2. Pick n Pay: The 56-Store Retreat
SPAR isn’t the only giant feeling the squeeze. Pick n Pay recently wrapped up its fiscal 2026 annual results, reporting a massive R1 billion trading loss in its core Pick n Pay segment.
To keep the business from going under, CEO Sean Summers has executed a brutal “store estate reset”:
- Widespread Closures: Pick n Pay permanently closed 56 underperforming stores nationwide over the past year, primarily targeting its franchised supermarket and liquor networks.
- The “Achilles’ Heel”: Retail analysts point out that Pick n Pay’s core real estate model is misaligned with modern South African shopping habits. Data shows consumers are moving away from massive monthly “pantry” shopping trips at large hypermarkets in favor of frequent, smaller basket runs at smaller, conveniently located neighborhood stores—a trend fiercely dominated by Shoprite’s Checkers brand and its Sixty60 on-demand delivery app.

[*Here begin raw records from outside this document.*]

(* ===== verification/Bytes.v ===== *)
(** * Object representations

    The bytes that [memcpy] moves when a record is written to a mapped file:
    little-endian integers, binary64 doubles and the three record layouts of
    the storage (src/common/storage_envelope.h, src/storage/record_layout.h),
    with the decoders a reader of the files needs.  Padding bytes, whose value
    the language leaves open, are zero here and ignored by the decoders. *)
From Stdlib Require Import SpecFloat.
From S2P Require Import Prelude Doubles Events.

Abbreviation byte := ascii.

Definition byte_of_Z (z : Z) : byte := ascii_of_N (Z.to_N (z mod 256)).
Definition Z_of_byte (b : byte) : Z := Z.of_N (N_of_ascii b).

Lemma Z_of_byte_of_Z z : Z_of_byte (byte_of_Z z) = z mod 256.
Proof.
  unfold Z_of_byte, byte_of_Z. pose proof (Z.mod_pos_bound z 256 ltac:(lia)).
  rewrite N_ascii_embedding by lia. lia.
Qed.

(** ** Integers *)

Fixpoint le_bytes (n : nat) (x : Z) : list byte :=
  match n with
  | O => []
  | S n' => byte_of_Z x :: le_bytes n' (x / 256)
  end.

Fixpoint le_value (bs : list byte) : Z :=
  match bs with
  | [] => 0
  | b :: bs' => Z_of_byte b + 256 * le_value bs'
  end.

Lemma length_le_bytes n x : length (le_bytes n x) = n.
Proof. revert x. induction n as [|n IH]; intros x; csimpl; [done|]. by rewrite IH. Qed.

Lemma le_value_bytes n x : in_range (8 * Z.of_nat n) x -> le_value (le_bytes n x) = x.
Proof.
  unfold in_range. revert x. induction n as [|n IH]; intros x Hx; csimpl.
  - change (2 ^ (8 * Z.of_nat 0)) with 1 in Hx. lia.
  - rewrite Z_of_byte_of_Z, IH.
    + pose proof (Z.div_mod x 256). lia.
    + replace (8 * Z.of_nat (S n)) with (8 + 8 * Z.of_nat n) in Hx by lia.
      rewrite Z.pow_add_r in Hx by lia. change (2 ^ 8) with 256 in Hx.
      split; [apply Z.div_pos; lia|]. apply Z.div_lt_upper_bound; lia.
Qed.

(** ** Doubles

    Sign bit, eleven exponent bits biased by 1023, fifty-two fraction bits. *)

Definition double_bits (x : double) : Z :=
  let sign (s : bool) := if s then 2 ^ 63 else 0 in
  match x with
  | S754_zero s => sign s
  | S754_infinity s => sign s + 2047 * 2 ^ 52
  | S754_nan => 2047 * 2 ^ 52 + 2 ^ 51
  | S754_finite s m e =>
      sign s + (if Zpos m <? 2 ^ 52 then Zpos m else (e + 1075) * 2 ^ 52 + (Zpos m - 2 ^ 52))
  end.

Definition double_of_bits (b : Z) : double :=
  let s := 2 ^ 63 <=? b in
  let ex := b / 2 ^ 52 mod 2048 in
  let fr := b mod 2 ^ 52 in
  if ex =? 0 then if fr =? 0 then S754_zero s else S754_finite s (Z.to_pos fr) (-1074)
  else if ex =? 2047 then if fr =? 0 then S754_infinity s else S754_nan
  else S754_finite s (Z.to_pos (fr + 2 ^ 52)) (ex - 1075).

(** The values a binary64 object can hold. *)
Definition valid_double (x : double) : bool := valid_binary prec64 emax64 x.

Lemma digits2_log2 m : Zpos (digits2_pos m) = Z.log2 (Zpos m) + 1.
Proof.
  induction m as [m IH|m IH|]; cbn [digits2_pos]; [..|done];
    rewrite Pos2Z.inj_succ, IH; [rewrite Pos2Z.inj_xI|rewrite Pos2Z.inj_xO];
    [rewrite Z.log2_succ_double by lia|rewrite Z.log2_double by lia]; lia.
Qed.

(** A valid finite value is normal (53 digits) or has the least exponent. *)
Lemma valid_finite s m e :
  valid_double (S754_finite s m e) = true ->
  (2 ^ 52 <= Zpos m < 2 ^ 53 /\ -1074 <= e <= 971) \/ (Zpos m < 2 ^ 52 /\ e = -1074).
Proof.
  unfold valid_double, valid_binary, bounded, canonical_mantissa, fexp, emin.
  intros H. bool_to_prop. pose proof (digits2_log2 m) as Hd. rewrite Hd in *.
  unfold prec64, emax64 in *.
  pose proof (Z.log2_spec (Zpos m) ltac:(lia)) as [Hl Hu].
  destruct (Z.ltb_spec (Zpos m) (2 ^ 52)) as [Hlt|Hge].
  - right. split; [done|]. apply (Z.log2_lt_pow2 (Zpos m) 52) in Hlt; lia.
  - left. assert (52 <= Z.log2 (Zpos m)) by (apply Z.log2_le_pow2; lia).
    assert (Z.log2 (Zpos m) = 52) by lia.
    assert (Zpos m < 2 ^ 53) by (apply Z.log2_lt_pow2; lia). lia.
Qed.

Lemma double_bits_range x : valid_double x = true -> in_range 64 (double_bits x).
Proof.
  unfold in_range, double_bits. destruct x as [[]|[]| |s m e]; intros H; try lia.
  apply valid_finite in H. destruct s, (Z.ltb_spec (Zpos m) (2 ^ 52)); lia.
Qed.

Lemma double_of_bits_bits x : valid_double x = true -> double_of_bits (double_bits x) = x.
Proof.
  destruct x as [[]|[]| |s m e]; [intros; vm_compute; reflexivity..|].
  intros H. apply valid_finite in H. unfold double_of_bits, double_bits.
  set (lo := if Zpos m <? 2 ^ 52 then _ else _).
  assert (Hlo : 0 < lo < 2 ^ 63) by (unfold lo; destruct (Z.ltb_spec (Zpos m) (2 ^ 52)); lia).
  assert (Hs : (2 ^ 63 <=? (if s then 2 ^ 63 else 0) + lo) = s)
    by (destruct s; [apply Z.leb_le|apply Z.leb_gt]; lia).
  assert (He : ((if s then 2 ^ 63 else 0) + lo) / 2 ^ 52 mod 2048 = lo / 2 ^ 52).
  { destruct s; [replace (2 ^ 63 + lo) with (lo + 2048 * 2 ^ 52) by lia; rewrite Z.div_add by lia;
      replace (lo / 2 ^ 52 + 2048) with (lo / 2 ^ 52 + 1 * 2048) by lia; rewrite Z.mod_add by lia|];
      apply Z.mod_small; (split; [apply Z.div_pos; lia|apply Z.div_lt_upper_bound; lia]). }
  assert (Hf : ((if s then 2 ^ 63 else 0) + lo) mod 2 ^ 52 = lo mod 2 ^ 52).
  { destruct s; [|done]. replace (2 ^ 63 + lo) with (lo + 2048 * 2 ^ 52) by lia. by rewrite Z.mod_add by lia. }
  rewrite Hs, He, Hf. unfold lo in *. clear Hs He Hf.
  destruct (Z.ltb_spec (Zpos m) (2 ^ 52)) as [Hm|Hm].
  - rewrite Z.div_small, Z.mod_small by lia. cbn.
    destruct H as [[? _]|[_ ->]]; [lia|done].
  - destruct H as [[Hm1 He1]|[? _]]; [|lia].
    rewrite Z.div_add_l by lia. rewrite (Z.div_small (Zpos m - 2 ^ 52)) by lia.
    rewrite (Z.add_comm ((e + 1075) * 2 ^ 52)), Z.mod_add by lia. rewrite Z.mod_small by lia.
    destruct (Z.eqb_spec (e + 1075 + 0) 0); [lia|]. destruct (Z.eqb_spec (e + 1075 + 0) 2047); [lia|].
    f_equal; [|lia]. replace (Zpos m - 2 ^ 52 + 2 ^ 52) with (Zpos m) by lia. done.
Qed.

Definition double_bytes (x : double) : list byte := le_bytes 8 (double_bits x).
Definition double_value (bs : list byte) : double := double_of_bits (le_value bs).

Lemma double_value_bytes x : valid_double x = true -> double_value (double_bytes x) = x.
Proof.
  intros H. unfold double_value, double_bytes.
  rewrite le_value_bytes by (apply double_bits_range, H). by apply double_of_bits_bits.
Qed.

(** ** Records *)

(** The size of a structure is its end rounded up to its alignment. *)
Definition sizeof_struct (fields_end alignment : Z) : Z := (fields_end + alignment - 1) / alignment * alignment.

Definition pad_to (n : nat) (bs : list byte) : list byte := bs ++ replicate (n - length bs) NUL.

Definition bool_byte (b : bool) : byte := if b then Ascii.one else NUL.
Definition byte_bool (b : byte) : bool := negb (Ascii.eqb b NUL).

(** [alignas(64)] makes the size a multiple of 64. *)
Definition sizeof_TickData : Z := sizeof_struct 60 64.
(** The structure inherits the alignment of its first member: its 72 bytes of
    fields occupy 128. *)
Definition sizeof_StorageTickEnvelope : Z := sizeof_struct (sizeof_TickData + 8) 64.
Definition sizeof_PriceLevel : Z := 16.
Definition sizeof_OrderbookRecordHeader : Z := sizeof_struct 56 8.
Definition sizeof_BookTickerRecord : Z := sizeof_struct 80 8.

Definition tick_fields (t : TickData) : list byte :=
  le_bytes 8 (tk_exchange_timestamp t) ++ le_bytes 8 (tk_local_diff t) ++ le_bytes 8 (tk_trade_id t) ++
  double_bytes (tk_price t) ++ double_bytes (tk_quantity t) ++ le_bytes 4 (tk_channel_id t) ++
  tk_symbol t ++ [bool_byte (tk_is_buyer_maker t)] ++ tk_padding t.

Definition tick_bytes (t : TickData) : list byte := pad_to (Z.to_nat sizeof_TickData) (tick_fields t).

Definition envelope_bytes (e : StorageTickEnvelope) : list byte :=
  pad_to (Z.to_nat sizeof_StorageTickEnvelope)
    (tick_bytes (env_data e) ++ le_bytes 4 (env_storage_target e) ++ le_bytes 4 (env_recovery_status e)).

(** Source: src/storage/record_layout.h:34-40, OrderbookRecordHeader. *)
Record OrderbookRecordHeader := mkBookHeader {
  oh_exchange_timestamp : Z;
  oh_local_diff : Z;
  oh_symbol : list ascii;     (* 32 bytes *)
  oh_bid_count : nat;
  oh_ask_count : nat
}.

(** Source: src/storage/record_layout.h:43-51, BookTickerRecord. *)
Record BookTickerRecord := mkTickerRecord {
  br_exchange_timestamp : Z;
  br_local_diff : Z;
  br_symbol : list ascii;     (* 32 bytes *)
  br_best_bid_price : double;
  br_best_bid_qty : double;
  br_best_ask_price : double;
  br_best_ask_qty : double
}.

Definition book_header_bytes (h : OrderbookRecordHeader) : list byte :=
  le_bytes 8 (oh_exchange_timestamp h) ++ le_bytes 8 (oh_local_diff h) ++ oh_symbol h ++
  le_bytes 4 (Z.of_nat (oh_bid_count h)) ++ le_bytes 4 (Z.of_nat (oh_ask_count h)).

Definition level_bytes (l : PriceLevel) : list byte := double_bytes (lv_price l) ++ double_bytes (lv_quantity l).
Definition levels_bytes (ls : list PriceLevel) : list byte := concat (level_bytes <$> ls).

Definition ticker_record_bytes (r : BookTickerRecord) : list byte :=
  le_bytes 8 (br_exchange_timestamp r) ++ le_bytes 8 (br_local_diff r) ++ br_symbol r ++
  double_bytes (br_best_bid_price r) ++ double_bytes (br_best_bid_qty r) ++
  double_bytes (br_best_ask_price r) ++ double_bytes (br_best_ask_qty r).

(** ** Reading a tick record back *)

Definition split_at (n : nat) (bs : list byte) : list byte * list byte := (take n bs, drop n bs).

Definition tick_of_bytes (bs : list byte) : TickData :=
  let '(ts, bs) := split_at 8 bs in
  let '(diff, bs) := split_at 8 bs in
  let '(id, bs) := split_at 8 bs in
  let '(price, bs) := split_at 8 bs in
  let '(qty, bs) := split_at 8 bs in
  let '(chan, bs) := split_at 4 bs in
  let '(sym, bs) := split_at 12 bs in
  let '(maker, bs) := split_at 1 bs in
  mkTick (le_value ts) (le_value diff) (le_value id) (double_value price) (double_value qty) (le_value chan)
    sym (byte_bool (default NUL (head maker))) (take 3 bs).

Definition envelope_of_bytes (bs : list byte) : StorageTickEnvelope :=
  let '(tick, bs) := split_at (Z.to_nat sizeof_TickData) bs in
  let '(target, bs) := split_at 4 bs in
  mkEnvelope (tick_of_bytes tick) (le_value target) (le_value (take 4 bs)).

Lemma split_at_app n a b : length a = n -> split_at n (a ++ b) = (a, b).
Proof. intros <-. unfold split_at. by rewrite take_app_length, drop_app_length. Qed.

Lemma length_double_bytes x : length (double_bytes x) = 8%nat.
Proof. apply length_le_bytes. Qed.

Lemma length_pad_to n bs : (length bs <= n)%nat -> length (pad_to n bs) = n.
Proof. intros. unfold pad_to. rewrite length_app, length_replicate. lia. Qed.

Lemma length_tick_bytes t : wf_tick t -> length (tick_bytes t) = Z.to_nat sizeof_TickData.
Proof.
  intros []. apply length_pad_to. unfold tick_fields. autorewrite with sqc.
  rewrite !length_le_bytes, !length_double_bytes, wt_symbol, wt_padding. vm_compute. lia.
Qed.

Lemma length_envelope_bytes e : wf_tick (env_data e) -> length (envelope_bytes e) = Z.to_nat sizeof_StorageTickEnvelope.
Proof.
  intros H. apply length_pad_to. autorewrite with sqc.
  rewrite !length_le_bytes, length_tick_bytes by done. vm_compute. lia.
Qed.

Lemma length_levels_bytes ls : Z.of_nat (length (levels_bytes ls)) = Z.of_nat (length ls) * sizeof_PriceLevel.
Proof.
  induction ls as [|l ls IH]; [done|].
  change (levels_bytes (l :: ls)) with (level_bytes l ++ levels_bytes ls).
  rewrite length_app, Nat2Z.inj_add, IH, length_cons. unfold level_bytes. rewrite length_app, !length_double_bytes.
  unfold sizeof_PriceLevel. lia.
Qed.

Lemma length_book_header_bytes h :
  length (oh_symbol h) = kSymbolFieldBytes -> Z.of_nat (length (book_header_bytes h)) = sizeof_OrderbookRecordHeader.
Proof. intros H. unfold book_header_bytes. autorewrite with sqc. by rewrite !length_le_bytes, H. Qed.

Lemma length_ticker_record_bytes r :
  length (br_symbol r) = kSymbolFieldBytes -> Z.of_nat (length (ticker_record_bytes r)) = sizeof_BookTickerRecord.
Proof. intros H. unfold ticker_record_bytes. autorewrite with sqc. by rewrite !length_le_bytes, !length_double_bytes, H. Qed.

(** A tick whose fields fit their types. *)
Definition valid_tick (t : TickData) : Prop :=
  wf_tick t /\ valid_double (tk_price t) = true /\ valid_double (tk_quantity t) = true.

Lemma tick_of_bytes_bytes t : valid_tick t -> tick_of_bytes (tick_bytes t) = t.
Proof.
  intros ([] & Hp & Hq). unfold tick_of_bytes, tick_bytes, pad_to, tick_fields.
  rewrite <- !app_assoc.
  rewrite !split_at_app by (apply length_le_bytes || apply length_double_bytes || done).
  rewrite take_app_length' by done. rewrite !double_value_bytes by done.
  rewrite !le_value_bytes by done. destruct t as [? ? ? ? ? ? ? [] ?]; done.
Qed.

Lemma envelope_of_bytes_bytes e :
  valid_tick (env_data e) -> in_range 32 (env_storage_target e) -> in_range 32 (env_recovery_status e) ->
  envelope_of_bytes (envelope_bytes e) = e.
Proof.
  intros Ht H1 H2. unfold envelope_of_bytes, envelope_bytes. unfold pad_to at 1.
  rewrite <- !app_assoc.
  rewrite split_at_app by (apply length_tick_bytes, Ht). rewrite split_at_app by apply length_le_bytes.
  rewrite take_app_length' by (symmetry; apply length_le_bytes).
  rewrite tick_of_bytes_bytes, !le_value_bytes by done. by destruct e.
Qed.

- The Boxer Lifeline: The only reason Pick n Pay is surviving is its low-cost subsidiary, Boxer, which brought in a stellar R2.6 billion trading profit, effectively subsidizing the losses of its parent brand.
The Big Takeaway: South Africa’s grocery sector is locked in a fierce margin war. In a high-inflation environment with soaring logistics and fuel costs, the traditional wholesale-to-franchisee model (used by both SPAR and Pick n Pay) is failing to compete with corporate, centrally managed discount networks like Shoprite.